First we remove samples that are not in the mapping file. Some of these had issues during prep, etc.

filter_samples_from_otu_table.py -i /scratch/caporaso/student_microbiome/student-microbiome-project-raw-data/ucrC_fecal/uclust_ref_picked_otus/otu_table.biom -o /scratch/caporaso/student_microbiome/student-microbiome-project-raw-data/ucrC_fecal/uclust_ref_picked_otus/otu_table_sfiltered.biom --sample_id_fp /scratch/caporaso/student_microbiome/StudentMicrobiomeProject-map.tsv 

filter_samples_from_otu_table.py -i /scratch/caporaso/student_microbiome/student-microbiome-project-raw-data/ucrC_forehead/uclust_ref_picked_otus/otu_table.biom -o /scratch/caporaso/student_microbiome/student-microbiome-project-raw-data/ucrC_forehead/uclust_ref_picked_otus/otu_table_sfiltered.biom --sample_id_fp /scratch/caporaso/student_microbiome/StudentMicrobiomeProject-map.tsv 

filter_samples_from_otu_table.py -i /scratch/caporaso/student_microbiome/student-microbiome-project-raw-data/ucrC_tongue/uclust_ref_picked_otus/otu_table.biom -o /scratch/caporaso/student_microbiome/student-microbiome-project-raw-data/ucrC_tongue/uclust_ref_picked_otus/otu_table_sfiltered.biom --sample_id_fp /scratch/caporaso/student_microbiome/StudentMicrobiomeProject-map.tsv 

filter_samples_from_otu_table.py -i /scratch/caporaso/student_microbiome/student-microbiome-project-raw-data/ucrC_palm/uclust_ref_picked_otus/otu_table.biom -o /scratch/caporaso/student_microbiome/student-microbiome-project-raw-data/ucrC_palm/uclust_ref_picked_otus/otu_table_sfiltered.biom --sample_id_fp /scratch/caporaso/student_microbiome/StudentMicrobiomeProject-map.tsv

Next we create a master OTU table by merging the four body sites

echo "merge_otu_tables.py -i /scratch/caporaso/student_microbiome/student-microbiome-project-raw-data/ucrC_fecal/uclust_ref_picked_otus/otu_table_sfiltered.biom,/scratch/caporaso/student_microbiome/student-microbiome-project-raw-data/ucrC_forehead/uclust_ref_picked_otus/otu_table_sfiltered.biom,/scratch/caporaso/student_microbiome/student-microbiome-project-raw-data/ucrC_tongue/uclust_ref_picked_otus/otu_table_sfiltered.biom,/scratch/caporaso/student_microbiome/student-microbiome-project-raw-data/ucrC_palm/uclust_ref_picked_otus/otu_table_sfiltered.biom -o /scratch/caporaso/student_microbiome/student-microbiome-project-raw-data/ucrC/all_body_sites_sfiltered.biom" | qsub -keo -N merge-smp -l pvmem=32gb -q memroute

Another round of filtering. We're requring a minimum of 10k sequences per sample.

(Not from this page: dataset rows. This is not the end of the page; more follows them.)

(** The stream calls [audio_callback] on the window's thread.  The thread
    reaches the window's [stop_transition] and the window's visualizer; what
    the callback does to the visualizer is seen by the window.  Without a
    thread there is no stream and no call. *)
Definition audio_block (indata outdata : frame) (s : t) : result (t * frame) :=
  let w := window s in
  match MainWindow.audio_thread w with
  | None => Ok (s, outdata)
  | Some th =>
      let h := {| AudioThread.stop_transition := MainWindow.stop_transition w;
                  AudioThread.widget := MainWindow.visualizer w |} in
      match AudioThread.audio_callback rfft_abs th h indata outdata with
      | Ok r =>
          Ok (with_window s
                {| MainWindow.stop_transition := MainWindow.stop_transition w;
                   MainWindow.visualizer :=
                     AudioThread.widget (AudioThread.objects r);
                   MainWindow.audio_thread := Some (AudioThread.thread r);
                   MainWindow.input_combo := MainWindow.input_combo w;
                   MainWindow.output_combo := MainWindow.output_combo w |},
              AudioThread.outdata_after r)
      | Raise e => Raise e
      end
  end.

(** One pass of the loop in [AudioThread.run] after [sd.sleep(100)]:
    [process_queue], and for an emitted symbol the chain
    [handle_dtmf_detected], [dtmf_detected], [update_dtmf_label].  Qt hands
    the symbol to the main thread, which appends it when it gets to it; here
    it is appended at once. *)
Definition iteration (now : Q) (s : t) : t :=
  let w := window s in
  match MainWindow.audio_thread w with
  | None => s
  | Some th =>
      let r := DTMFDetector.process_queue rfft_abs now (AudioThread.detector th) in
      let w' :=
        {| MainWindow.stop_transition := MainWindow.stop_transition w;
           MainWindow.visualizer := MainWindow.visualizer w;
           MainWindow.audio_thread :=
             Some (AudioThread.with_detector th (DTMFDetector.after r));
           MainWindow.input_combo := MainWindow.input_combo w;
           MainWindow.output_combo := MainWindow.output_combo w |} in
      match DTMFDetector.emitted r with
      | Some dtmf_char => update_dtmf_label dtmf_char (with_window s w')
      | None => with_window s w'
      end
  end.

Definition step (e : event) (s : t) : result t :=
  match e with
  | ClickStart now => Ok (if start_button s then start_detection now s else s)
  | ClickStop => Ok (if stop_button s then stop_detection s else s)
  | ClickClear => Ok (clear_dtmf_output s)
  | Timer =>
      Ok (with_window s (MainWindow.update_visualizer_transition rfft_abs (window s)))
  | Block indata outdata =>
      match audio_block indata outdata s with
      | Ok (s', _) => Ok s'
      | Raise e => Raise e
      end
  | Iteration now => Ok (iteration now s)
  | Setting which value =>
      match set which value (window s) with
      | Ok w => Ok (with_window s w)
      | Raise e => Raise e
      end
  end.

Fixpoint run (events : list event) (s : t) : result t :=
  match events with
  | [] => Ok s
  | e :: events' =>
      match step e s with
      | Ok s' => run events' s'
      | Raise e => Raise e
      end
  end.

End Transform.

End Application.

(** *** The values the settings dialogs open with *)

Module Dialogs.

(** [current_rate] of [show_sample_rate_dialog]. *)
Definition current_rate (w : MainWindow.t) : Q :=
  match MainWindow.audio_thread w with
  | Some th => AudioThread.sample_rate th
  | None => 44100
  end.

(** [current_delay] of [show_timing_dialog]. *)
Definition current_delay (w : MainWindow.t) : Q :=
  match MainWindow.audio_thread w with
  | Some th => DTMFDetector.delay (AudioThread.detector th)
  | None => 2 # 10
  end.

(** [current_buffer_size] of [show_buffer_size_dialog]. *)
Definition current_buffer_size (w : MainWindow.t) : Q :=
  match MainWindow.audio_thread w with
  | Some th => AudioThread.buffer_size th
  | None => 2048
  end.

End Dialogs.

(** *** Concrete blocks and runs for the examples *)

Module Scenarios.

(** Spikes at bins 18 and 31 of a block of 1024: 775 Hz and 1335 Hz. *)
Definition near_five : frame :=
  Samples.spikes [(18%nat, 1000); (31%nat, 1000)] 1024.

(** The same kind of block with 100 and with 104 samples. *)
Definition block_of_100 : frame :=
  Samples.spikes [(2%nat, 1000); (4%nat, 1000)] 100.

Definition block_of_104 : frame :=
  Samples.spikes [(2%nat, 1000); (4%nat, 1000)] 104.

(** Three blocks arrive, two ticks are called. *)
Definition burst : list Schedule.op :=
  [Schedule.Enqueue [1]; Schedule.Enqueue [2]; Schedule.Tick 1;
   Schedule.Enqueue [3]; Schedule.Tick (11 # 10)].

(** Start, one block, one pass of the loop. *)
Definition playing : list Application.event :=
  [Application.ClickStart 0;
   Application.Block Samples.two_tone Samples.two_tone;
   Application.Iteration 1].

(** The same, then Stop and one timer tick. *)
Definition played : list Application.event :=
  playing ++ [Application.ClickStop; Application.Timer].

Definition new_application : Application.t := Application.init 400 None None.

(** A meter 400 high showing 2.5. *)
Definition meter_at_2_5 : AudioVisualizer.t :=
  {| AudioVisualizer.level := 0;
     AudioVisualizer.smoothed_level := 5 # 2;
     AudioVisualizer.smoothing_factor := 25 # 100;
     AudioVisualizer.height := 400 |}.

End Scenarios.

(** ** Predicates of the statements *)

(** Index [k] is the midpoint of a flat stretch [l..r] of [x] that is
    strictly higher than the sample before it and the sample after it, both
    of which exist. *)
Definition plateau_midpoint (x : list Q) (k : nat) : Prop :=
  exists l r : nat,
    (0 < l <= r)%nat /\ (r + 1 < length x)%nat /\ k = ((l + r) / 2)%nat
    /\ (forall j, (l <= j <= r)%nat -> nth j x 0 == nth l x 0)
    /\ nth (l - 1) x 0 < nth l x 0
    /\ nth (r + 1) x 0 < nth l x 0.

(** The scan has read [x] up to index [i - 1]; [start] records an open
    plateau. *)
Definition scan_state (x : list Q) (i : nat) (start : option nat) : Prop :=
  (0 < i)%nat
  /\ forall l, start = Some l ->
       (0 < l < i)%nat
       /\ nth (l - 1) x 0 < nth l x 0
       /\ forall j, (l <= j < i)%nat -> nth j x 0 == nth l x 0.

(** [gap d l]: each element of [l] is at least [d] after the one before. *)
Definition gap (d : nat) : list nat -> Prop :=
  StronglySorted (fun a b => (a + d <= b)%nat).

(** The state after the entries [table]: the first entry, in table order,
    that reaches the least distance any entry reaches with any pair. *)
Definition first_minimum (pairs : list (Q * Q)) (table : list (string * (Q * Q)))
           (st : DTMFDetector.match_state) : Prop :=
  exists before key lo hi later pair,
    table = before ++ (key, (lo, hi)) :: later
    /\ In pair pairs
    /\ st = (Some key, Some (DTMFDetector.distance pair lo hi))
    /\ (forall k l h p, In (k, (l, h)) before -> In p pairs ->
          DTMFDetector.distance pair lo hi < DTMFDetector.distance p l h)
    /\ (forall k l h p, In (k, (l, h)) table -> In p pairs ->
          DTMFDetector.distance pair lo hi <= DTMFDetector.distance p l h).

(** Consecutive clock readings in [l] are at least [D] apart. *)
Fixpoint spaced (D : Q) (l : list Q) : Prop :=
  match l with
  | a :: ((b :: _) as rest) => D <= b - a /\ spaced D rest
  | _ => True
  end.

(** The clock reading of a tick is at most [T]. *)
Definition tick_by (T : Q) (o : Schedule.op) : Prop :=
  match o with
  | Schedule.Tick now => now <= T
  | Schedule.Enqueue _ => True
  end.

(** A thread as [start_detection] builds it. *)
Definition thread_defaults (th : AudioThread.t) : Prop :=
  AudioThread.sample_rate th = 44100
  /\ AudioThread.buffer_size th = 2048
  /\ DTMFDetector.delay (AudioThread.detector th) = 2 # 10
  /\ AudioThread.main_window th = false
  /\ AudioThread.visualizer th = true
  /\ AudioThread.running th = true.

(** The buttons tell whether a thread exists, and a thread exists only while
    [stop_transition] is off. *)
Definition consistent (s : Application.t) : Prop :=
  Application.start_button s = negb (Application.stop_button s)
  /\ match MainWindow.audio_thread (Application.window s) with
     | Some th =>
         Application.stop_button s = true
         /\ MainWindow.stop_transition (Application.window s) = false
         /\ thread_defaults th
     | None => Application.stop_button s = false
     end.

(** The meter of a widget [h] high: the level is inside the widget. *)
Definition level_inside (h : nat) (v : AudioVisualizer.t) : Prop :=
  AudioVisualizer.height v = h
  /\ AudioVisualizer.smoothing_factor v = 25 # 100
  /\ 0 <= AudioVisualizer.smoothed_level v <= nat_to_Q h.

Definition table_key (c : string) : Prop :=
  In c (map fst DTMFDetector.dtmf_freqs).

(** * Properties *)

(** ** Rounding to a double *)

Section Rounding.

Import Float64.
(** [parse_duration] inside [_compare_time_durations] *)
Definition parse_duration (value : ClauseValue) : outcome (option Z) :=
  match Re.search Re.duration (py_str value) with
  | Some (number, unit) =>
      match int_of_digits number with
      | Raise e => Raise e
      | Return number =>
          let unit := lower unit in
          if contains "day" unit then Return (Some number)
          else if contains "week" unit then Return (Some (number * 7)%Z)
          else if contains "month" unit then Return (Some (number * 30)%Z)
          else Return None
      end
  | None => Return None
  end.

Definition _compare_time_durations (value1 value2 : ClauseValue) : Cmp bool :=
  let! days1 := lift (parse_duration value1) in
  let! days2 := lift (parse_duration value2) in
  put "parsed_days1" (opt_dval DInt days1) ;;;
  put "parsed_days2" (opt_dval DInt days2) ;;;
  match days1, days2 with
  | Some d1, Some d2 =>
      let is_different := negb (d1 =? d2)%Z in
      put "difference_days"
          (DInt (if is_different then Z.abs (d1 - d2) else 0)) ;;;
      ret is_different
  | _, _ => ret (text_differs value1 value2)
  end.

(** [parse_time_range] inside [_compare_time_ranges] *)
Definition to_24_hour (hour : Z) (period : string) : Z :=
  if String.eqb (lower period) "pm" && negb (hour =? 12)%Z then (hour + 12)%Z
  else if String.eqb (lower period) "am" && (hour =? 12)%Z then 0%Z
  else hour.
(** * Price alert bot: a shallow embedding of [price_alert_bot.py]

    The bot keeps a dictionary of price alerts, polls a market-data client
    for the last traded price of every alert, and sends one Telegram message
    when a price crosses its threshold.  The development has four layers:

    - [Float]: IEEE binary64 values and the two comparisons the bot uses;
    - [Dict]: Python's insertion-ordered [dict], as an association list;
    - the collaborators ([world]), the events they exchange with the bot and
      a small state/exception/trace monad [M];
    - the methods of [PriceAlertBot], one definition per method. *)

From Stdlib Require Import ZArith List String Ascii Bool Lia.
From Stdlib Require Import Floats.SpecFloat.
Import ListNotations.
Local Open Scope string_scope.
Local Open Scope list_scope.

(** ** Floats *)

Module Float.

(** A Python [float] is an IEEE 754 binary64 value. *)
Definition float := spec_float.

Definition prec : Z := 53.
Definition emax : Z := 1024.

(** [x < y] and [x > y] on floats; both are false when either side is NaN. *)
Definition lt (x y : float) : bool := SFltb x y.
Definition gt (x y : float) : bool := SFltb y x.
(** [x == y] on floats. *)
Definition eqb (x y : float) : bool := SFeqb x y.

(** The binary64 value nearest to the integer [n]. *)
Definition of_Z (n : Z) : float := binary_normalize prec emax n 0 false.

(** The binary64 value nearest to [n / 10^k]: the value of a decimal literal
    with digits [n] and [k] digits after the point (exact operands, one
    correctly rounded division). *)
Definition of_decimal (n : Z) (k : nat) : float :=
  SFdiv prec emax (of_Z n) (of_Z (10 ^ Z.of_nat k)).

Definition nan : float := S754_nan.

End Float.

Abbreviation float := Float.float.

(** ** Dictionaries *)

Module Dict.

Section Defs.
Context {V : Type}.

(** A [dict] with string keys: bindings in insertion order. *)
Definition t := list (string * V).

Definition empty : t := [].

(** [k in d] *)
Fixpoint mem (k : string) (d : t) : bool :=
  match d with
  | [] => false
  | (k', _) :: d' => if String.eqb k k' then true else mem k d'
  end.

(** [d.get(k)] *)
Fixpoint get (k : string) (d : t) : option V :=
  match d with
  | [] => None
  | (k', v) :: d' => if String.eqb k k' then Some v else get k d'
  end.

(** [d[k] = v]: an existing key keeps its place and takes the new value,
    a new key goes to the end. *)
Fixpoint set (k : string) (v : V) (d : t) : t :=
  match d with
  | [] => [(k, v)]
  | (k', v') :: d' =>
      if String.eqb k k' then (k, v) :: d' else (k', v') :: set k v d'
  end.

(** [del d[k]], for a key that is present. *)
Fixpoint del (k : string) (d : t) : t :=
  match d with
  | [] => []
  | (k', v') :: d' =>
      if String.eqb k k' then d' else (k', v') :: del k d'
  end.

(** [d.items()] *)
Definition items (d : t) : list (string * V) := d.

Definition keys (d : t) : list string := map fst d.

(** Truth value of a dict: non-empty. *)
Definition truthy (d : t) : bool :=
  match d with [] => false | _ :: _ => true end.

(** The bindings of [d] whose key is [k]. *)
Definition bindings (k : string) (d : t) : list V :=
  map snd (filter (fun kv => String.eqb k (fst kv)) d).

echo "filter_samples_from_otu_table.py -i /scratch/caporaso/student_microbiome/student-microbiome-project-raw-data/ucrC/all_body_sites_sfiltered.biom -o /scratch/caporaso/student_microbiome/student-microbiome-project-raw-data/ucrC/all_body_sites_sfiltered_mc10k.biom -n 10000" | qsub -keo -N smp-filt -l pvmem=32gb -q memroute

Next we apply a filtering step to remove OTUs that show up in high abundance in our negative control samples (i.e., extraction and swab blanks). The specific revision of the script used in this step can be found here. Then filter samples which have <10k sequences after this OTU filtering step, and finally remove the negative control samples from the OTU table.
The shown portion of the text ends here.